Every line holding "injection" should be copied from the records below.
Information given START
(* ===== verification/HttpServerPhp.v ===== *)
(** * HttpServerPhp: a PHP page, from the request to php-fpm and back

    [dispatchPhpProcessor] with a php-fpm that speaks FastCGI: what it reads of
    the request, and what becomes of its answer. *)
From S2P Require Import Prelude CStr Buffer HttpUtil HttpMap HttpHeader HttpAuth HttpRequest HttpResponse PhpFastCgi HttpServer HttpServerSpec.
Import FastCgi HttpServer.

(** The parameters of a request, in the order in which they are sent. *)
Definition auth_params (req : HttpRequest.t) : list (PhpFastCgi.FCGI_Params * bytes) :=
  match HttpRequest.auth_ req with
  | Some (HttpBasicAuth user pass _) => [(PhpFastCgi.PHP_AUTH_USER, user); (PhpFastCgi.PHP_AUTH_PW, pass)]
  | Some (HttpDigestAuth info _) => [(PhpFastCgi.PHP_AUTH_DIGEST, info)]
  | None => []
  end.
Definition query_params (req : HttpRequest.t) : list (PhpFastCgi.FCGI_Params * bytes) :=
  if HttpRequest.hasQueryString req then [(PhpFastCgi.QUERY_STRING, HttpRequest.query_s_ req)] else [].
Definition method_params (m : HttpMethod) (req : HttpRequest.t) : list (PhpFastCgi.FCGI_Params * bytes) :=
  (PhpFastCgi.REQUEST_METHOD, HttpRequest.method_name m)
  :: match m with
     | POST =>
         match HttpHeader.get (bs "Content-Type") (HttpRequest.header_ req) with
         | Some type => [(PhpFastCgi.CONTENT_TYPE, type);
                         (PhpFastCgi.CONTENT_LENGTH, to_string (Z.of_nat (length (HttpRequest.post_data_ req))))]
         | None => []
         end
     | _ => []
     end.
Definition php_params (path : bytes) (m : HttpMethod) (req : HttpRequest.t) : list (PhpFastCgi.FCGI_Params * bytes) :=
  [(PhpFastCgi.SCRIPT_FILENAME, path)] ++ auth_params req ++ query_params req ++ method_params m req.

(** The record of a parameter that fits. *)
Definition param_bytes (pv : PhpFastCgi.FCGI_Params * bytes) : bytes :=
  let body := PhpFastCgi.makeNameValueBody (PhpFastCgi.params_ pv.1) pv.2 in
  header_bytes (PhpFastCgi.makeHeader 1 FCGI_PARAMS (Z.of_nat (length body)) 0) ++ body.

Lemma sendParams_fits p v : fits (p, v) -> PhpFastCgi.sendParams 1 p v = Ok (param_bytes (p, v)).
Proof. unfold fits, PhpFastCgi.sendParams. cbn [fst snd]. intros H. by rewrite (proj2 (Nat.ltb_ge _ _) H). Qed.

Lemma send_params_fits ps : Forall fits ps -> send_params 1 ps = Ok (mjoin (param_bytes <$> ps)).
Proof. induction 1 as [|[p v] ps Hp Hf IH]; [done|]. cbn [send_params]. by rewrite sendParams_fits, IH. Qed.

Lemma bytes_of_one x : mjoin (param_bytes <$> [x]) = param_bytes x.
Proof. apply app_nil_r. Qed.
Lemma bytes_of_cons x l : mjoin (param_bytes <$> x :: l) = param_bytes x ++ mjoin (param_bytes <$> l).
Proof. done. Qed.

(** The post data, in the parts [ks] that the socket takes. *)
Definition post_ok (php_fpm : php) (post : bytes) : Prop := exists ks,
  fpm_writes php_fpm = ks ++ [0%Z] /\ Forall (fun n => 0 < n)%Z ks /\ foldr Z.add 0%Z ks = Z.of_nat (length post)
  /\ (Z.of_nat (length post) < 65536)%Z.

Definition post_bytes (m : HttpMethod) (post : bytes) : bytes :=
  match m with
  | POST => header_bytes (PhpFastCgi.makeHeader 1 FCGI_STDIN (Z.of_nat (length post)) 0) ++ post
              ++ header_bytes (PhpFastCgi.makeHeader 1 FCGI_STDIN 0 0)
  | _ => []
  end.
Definition post_records (m : HttpMethod) (post : bytes) : list fcgi_record :=
  match m with POST => [Rec FCGI_STDIN 1 post; Rec FCGI_STDIN 1 []] | _ => [] end.

Lemma php_request_bytes (php_fpm : php) path req m :
  HttpRequest.method_ req = Some m -> Forall fits (php_params path m req) ->
  (m = POST -> post_ok php_fpm (HttpRequest.post_data_ req)) ->
  php_request php_fpm path req = Ok (PhpFastCgi.sendStartRequestRecord 1 ++ mjoin (param_bytes <$> php_params path m req)
    ++ PhpFastCgi.sendEndRequestRecord 1 ++ post_bytes m (HttpRequest.post_data_ req)).
Proof.
  intros Hm Hf Hp. unfold php_params in *. apply Forall_app in Hf as [Hs Hf]. apply Forall_app in Hf as [Ha Hf].
  apply Forall_app in Hf as [Hq Hf]. apply Forall_cons in Hs as [Hs _]. unfold method_params in Hf. apply Forall_cons in Hf as [Hr Hf].
  rewrite !fmap_app, !join_app. unfold php_request. rewrite sendParams_fits by done.
  assert (php_auth req = Ok (mjoin (param_bytes <$> auth_params req))) as ->.
  { unfold php_auth, auth_params in *. destruct (HttpRequest.auth_ req) as [[user pass v|info v]|]; [| |done].
    - apply Forall_cons in Ha as [H1 H2]. apply Forall_cons in H2 as [H2 _]. rewrite !sendParams_fits by done.
      by rewrite bytes_of_cons, bytes_of_one.
    - apply Forall_cons in Ha as [H1 _]. rewrite sendParams_fits by done. by rewrite bytes_of_one. }
  assert ((if HttpRequest.hasQueryString req then PhpFastCgi.sendParams 1 PhpFastCgi.QUERY_STRING (HttpRequest.query_s_ req) else Ok [])
    = Ok (mjoin (param_bytes <$> query_params req))) as ->.
  { unfold query_params in *. destruct (HttpRequest.hasQueryString req); [|done]. apply Forall_cons in Hq as [H1 _].
    rewrite sendParams_fits by done. by rewrite bytes_of_one. }
  assert (php_method php_fpm req = Ok (mjoin (param_bytes <$> method_params m req) ++ PhpFastCgi.sendEndRequestRecord 1
    ++ post_bytes m (HttpRequest.post_data_ req))) as ->.
  2: { f_equal. rewrite bytes_of_one. by rewrite <- !app_assoc. }
  unfold php_method. rewrite Hm. cbn [of_option]. unfold method_params, HttpRequest.method_name in *.
  destruct m; rewrite sendParams_fits by done; try (by rewrite bytes_of_one, app_nil_r).
  destruct (Hp eq_refl) as (ks & Hw & Hk & Hsum & Hlen). unfold PhpFastCgi.sendPost. rewrite Hw.
  rewrite s32_small by lia. rewrite post_loop_all by (done || lia). rewrite Nat2Z.id, Nat.sub_diag, drop_0. unfold post_bytes.
  destruct (HttpHeader.get (bs "Content-Type") (HttpRequest.header_ req)) as [type|].
  - apply Forall_cons in Hf as [H1 Hf]. apply Forall_cons in Hf as [H2 _]. rewrite !sendParams_fits by done.
    rewrite 2!bytes_of_cons, bytes_of_one. by rewrite <- !app_assoc.
  - by rewrite bytes_of_one.
Qed.

(** What the FastCGI specification reads of it. *)
Lemma php_request_records ps m post :
  Forall fits ps -> (m = POST -> (Z.of_nat (length post) < 65536)%Z) ->
  parse_records (length ps + 5) (PhpFastCgi.sendStartRequestRecord 1 ++ mjoin (param_bytes <$> ps)
      ++ PhpFastCgi.sendEndRequestRecord 1 ++ post_bytes m post)
  = Some (Rec FCGI_BEGIN_REQUEST 1 (begin_bytes (PhpFastCgi.makeBeginRequestBody FCGI_RESPONDER false))
          :: (params_record 1 <$> ps) ++ Rec FCGI_PARAMS 1 [] :: post_records m post).
Proof.
  intros Hf Hl. destruct (parse_send_params 1 ps (PhpFastCgi.sendEndRequestRecord 1 ++ post_bytes m post) 4 ltac:(lia) Hf) as (a & Ea & Pa).
  rewrite send_params_fits in Ea by done. injection Ea as <-.
  replace (length ps + 5) with (S (length ps + 4)) by lia. unfold PhpFastCgi.sendStartRequestRecord.
  change 8%Z with (Z.of_nat (length (begin_bytes (PhpFastCgi.makeBeginRequestBody FCGI_RESPONDER false)))).
  rewrite <- !app_assoc. rewrite parse_record by (done || lia). rewrite Pa.
  unfold PhpFastCgi.sendEndRequestRecord. rewrite parse_control by (done || lia). unfold post_bytes, post_records.
  destruct m; [done| |done]. rewrite parse_record by (done || lia || by apply Hl).
  rewrite <- (app_nil_r (header_bytes (PhpFastCgi.makeHeader 1 FCGI_STDIN 0 0))), parse_control by (done || lia). done.
Qed.

(** ** The answer *)
Definition php_code (h : HttpHeader.t) (code : Z) : result Z :=
  match HttpHeader.get (bs "Status") h with Some x => atoi (c_str (before_space x)) | None => Ok code end.

Lemma parse_rendered (h : HttpHeader.t) (rest : bytes) :
  HttpHeader.wf h -> Forall HttpHeader.clean h ->
  HttpHeader.parse (HttpHeader.toString h ++ CRLF ++ rest) [] = Ok (h, length (HttpHeader.toString h) + 2).
Proof.
  intros Hw Hc. unfold HttpHeader.parse. rewrite HttpHeader.parse_loop_toString; [done|done|done|].
  rewrite length_app. pose proof (HttpHeader.length_toString h). lia.
Qed.

Lemma php_response_spec (status : bool) (h : HttpHeader.t) (body : bytes) (resp : HttpResponse.t) code :
  HttpHeader.wf h -> Forall HttpHeader.clean h -> php_code h (HttpResponse.code_ resp) = Ok code ->
  Buffer.wf (HttpResponse.tmp_buffer_ resp) ->
  exists resp', php_response status (HttpHeader.toString h ++ CRLF ++ body) resp = Ok resp' /\ HttpResponse.code_ resp' = code
    /\ HttpResponse.header_ resp' = HttpHeader.add_all h (HttpResponse.header_ resp)
    /\ (status = true \/ code = 200%Z ->
          HttpResponse.resp_file_ resp' = false /\ Buffer.contents (HttpResponse.tmp_buffer_ resp') = body)
    /\ (status = false -> code <> 200%Z -> HttpResponse.tmp_buffer_ resp' = HttpResponse.tmp_buffer_ resp).
Proof.
  intros Hw Hc Hcode Hb. unfold php_response. rewrite parse_rendered by done.
  set (r0 := HttpResponse.setHeaders h resp).
  assert (exists r1, (match HttpHeader.get (bs "Status") h with
     | Some x => let* code := atoi (c_str (before_space x)) in Ok (HttpResponse.setCode code r0) | None => Ok r0 end) = Ok r1
     /\ HttpResponse.code_ r1 = code /\ HttpResponse.header_ r1 = HttpResponse.header_ r0
     /\ HttpResponse.tmp_buffer_ r1 = HttpResponse.tmp_buffer_ resp) as (r1 & -> & H1 & H2 & H3).
  { unfold php_code in Hcode. destruct (HttpHeader.get (bs "Status") h); [rewrite Hcode; by eexists|].
    injection Hcode as <-. by exists r0. }
  rewrite H1. destruct (setBody_spec body r1) as (r2 & E2 & Hf & Hbody & _ & Hcd & _ & _ & Hh); [by rewrite H3|].
  replace (length (HttpHeader.toString h) + 2) with (length (HttpHeader.toString h ++ CRLF)) by (rewrite length_app; done).
  rewrite app_assoc, remove_prefix_app by done. rewrite E2.
  destruct status; cbn [negb andb].
  - exists r2. split; [done|]. split; [by rewrite Hcd|]. split; [by rewrite Hh|]. done.
  - destruct (Z.eqb_spec code 200) as [E|E]; cbn [negb].
    + exists r2. split; [done|]. split; [by rewrite Hcd|]. split; [by rewrite Hh|]. done.
    + exists r1. do 3 (split; [done|]). split; [intros [?|?]; done|done].
Qed.

(** C17: A PHP page, when php-fpm is up and its whole answer is there in one piece
    and has a well-formed header.  For a request whose parameters fit their
    records and, if it is a POST, whose post data is below 65536 bytes and is
    taken by the socket, php-fpm is sent a request that FastCGI reads as the
    script, the credentials, the query and the method of the request, and the post
    data of a POST.  And if all of the answer has arrived before the first read,
    and is records with at most 8 bytes of padding and error texts of at most 2048,
    whose output is a header, an empty line and a body, where the header is
    printed the way [HttpHeader] prints one (keys sorted and in lower case, one
    entry per key other than set-cookie, no colon or carriage return inside a key,
    none inside a value, no value that begins with a space) and the number in its
    Status field, if it has one, fits an [int], then the response gets the fields of
    the header, the code of its Status field, and the body, unless there was an
    error record and the code is not 200.  An answer that arrives in several
    pieces is another matter: [fpm_response_unsynchronised] of PhpFastCgi shows how
    it is misread. *)
Theorem php_page {any : Type} (php_fpm : php) (path : bytes) (req : HttpRequest.t) (resp : HttpResponse.t) (e : env (any := any))
    (m : HttpMethod) (xs : list fpm_record) (h : HttpHeader.t) (body : bytes) (code : Z) :
  fpm_up php_fpm = true -> HttpRequest.method_ req = Some m -> Forall fits (php_params path m req) ->
  (m = POST -> post_ok php_fpm (HttpRequest.post_data_ req)) ->
  exists out, php_request php_fpm path req = Ok out
    /\ parse_records (length (php_params path m req) + 5) out
       = Some (Rec FCGI_BEGIN_REQUEST 1 (begin_bytes (PhpFastCgi.makeBeginRequestBody FCGI_RESPONDER false))
               :: (params_record 1 <$> php_params path m req) ++ Rec FCGI_PARAMS 1 [] :: post_records m (HttpRequest.post_data_ req))
    /\ (fpm php_fpm out = arrived (mjoin (fpm_bytes <$> xs)) -> fpm_fuel php_fpm = S (length xs) ->
        length (fpm_junk php_fpm) = 16 -> Forall fpm_ok xs ->
        mjoin (stdout_of <$> xs) = HttpHeader.toString h ++ CRLF ++ body ->
        HttpHeader.wf h -> Forall HttpHeader.clean h -> php_code h (HttpResponse.code_ resp) = Ok code ->
        Buffer.wf (HttpResponse.tmp_buffer_ resp) ->
        let status := (foldl report (true, bs "OK") xs).1 in
        exists resp', dispatchPhpProcessor php_fpm path req resp e
            = Ok (resp', set_php_message (foldl report (true, bs "OK") xs).2 e)
          /\ HttpResponse.code_ resp' = code
          /\ HttpResponse.header_ resp' = HttpHeader.add_all h (HttpResponse.header_ resp)
          /\ (status = true \/ code = 200%Z -> Buffer.contents (HttpResponse.tmp_buffer_ resp') = body)
          /\ (status = false -> code <> 200%Z -> HttpResponse.tmp_buffer_ resp' = HttpResponse.tmp_buffer_ resp)).
Proof.
  intros Hup Hm Hf Hp. pose proof (php_request_bytes php_fpm path req m Hm Hf Hp) as Eout.
  eexists. split; [exact Eout|]. split.
  { apply php_request_records; [done|]. intros H. by destruct (Hp H) as (ks & _ & _ & _ & ?). }
  set (out := _ ++ _) in *. intros Hfpm Hfuel Hj Hok Hout Hw Hc Hcode Hb status.
  destruct (readPhpFpm_spec xs (fpm_junk php_fpm) (Buffer.new Buffer.default_size) Hok Hj (Buffer.new_wf _)) as (b & Eb & _ & Cb).
  unfold dispatchPhpProcessor. rewrite Hup, Eout, Hfpm, Hfuel, Eb. cbn [negb].
  assert (Buffer.contents b = HttpHeader.toString h ++ CRLF ++ body) as -> by (rewrite Cb; exact Hout).
  destruct (php_response_spec status h body resp code Hw Hc Hcode Hb) as (r & Er & H1 & H2 & H3 & H4).
  unfold status in *. rewrite Er. exists r. split; [done|]. split; [done|]. split; [done|]. split; [|done]. intros H. by apply H3.
Qed.

(** A page that answers 404. *)
Definition page_header : HttpHeader.t := [(bs "content-type", bs "text/html"); (bs "status", bs "404 Not Found")].
Definition page_records : list fpm_record :=
  [Stdout (HttpHeader.toString page_header ++ CRLF ++ bs "<p>none") (bs "pad"); Stdout (bs "</p>") []; EndRequest (replicate 8 NUL)].
Definition page_php : php :=
  Php true true (fun _ => arrived (mjoin (fpm_bytes <$> page_records))) [] 4 (replicate 16 "j"%char).

Lemma php_page_witness :
  exists out resp', php_request page_php (bs "/srv/x.php") (demo_parse demo_text).1.2 = Ok out
    /\ dispatchPhpProcessor page_php (bs "/srv/x.php") (demo_parse demo_text).1.2 demo_response demo_env
       = Ok (resp', set_php_message (bs "OK") demo_env) /\ HttpResponse.code_ resp' = 404%Z
    /\ Buffer.contents (HttpResponse.tmp_buffer_ resp') = bs "<p>none</p>".
Proof.
  destruct (php_page page_php (bs "/srv/x.php") (demo_parse demo_text).1.2 demo_response
    (Env demo_sessions None [] []) GET page_records page_header (bs "<p>none</p>") 404) as (out & Eout & _ & H).
  - reflexivity.
  - vm_compute. reflexivity.
  - repeat (constructor; [apply Nat.leb_le; vm_compute; reflexivity|]). constructor.
  - discriminate.
  - exists out. destruct H as (resp' & E & Hc & _ & Hb & _).
    + reflexivity.
    + reflexivity.
    + reflexivity.
    + repeat (constructor; [apply (bool_decide_unpack _); vm_compute; exact I|]). constructor.
    + vm_compute. reflexivity.
    + split; [repeat constructor|]. split; [repeat constructor|]. apply (bool_decide_unpack _). vm_compute. exact I.
    + repeat constructor; simpl; try (apply (bool_decide_unpack _); vm_compute; exact I).
    + vm_compute. reflexivity.
    + exact demo_response_wf.
    + exists resp'. split; [exact Eout|]. split; [exact E|]. split; [exact Hc|]. apply Hb. left. reflexivity.
Defined.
Information given END
* Answer below:
  rewrite send_params_fits in Ea by done. injection Ea as <-.
    injection Hcode as <-. by exists r0. }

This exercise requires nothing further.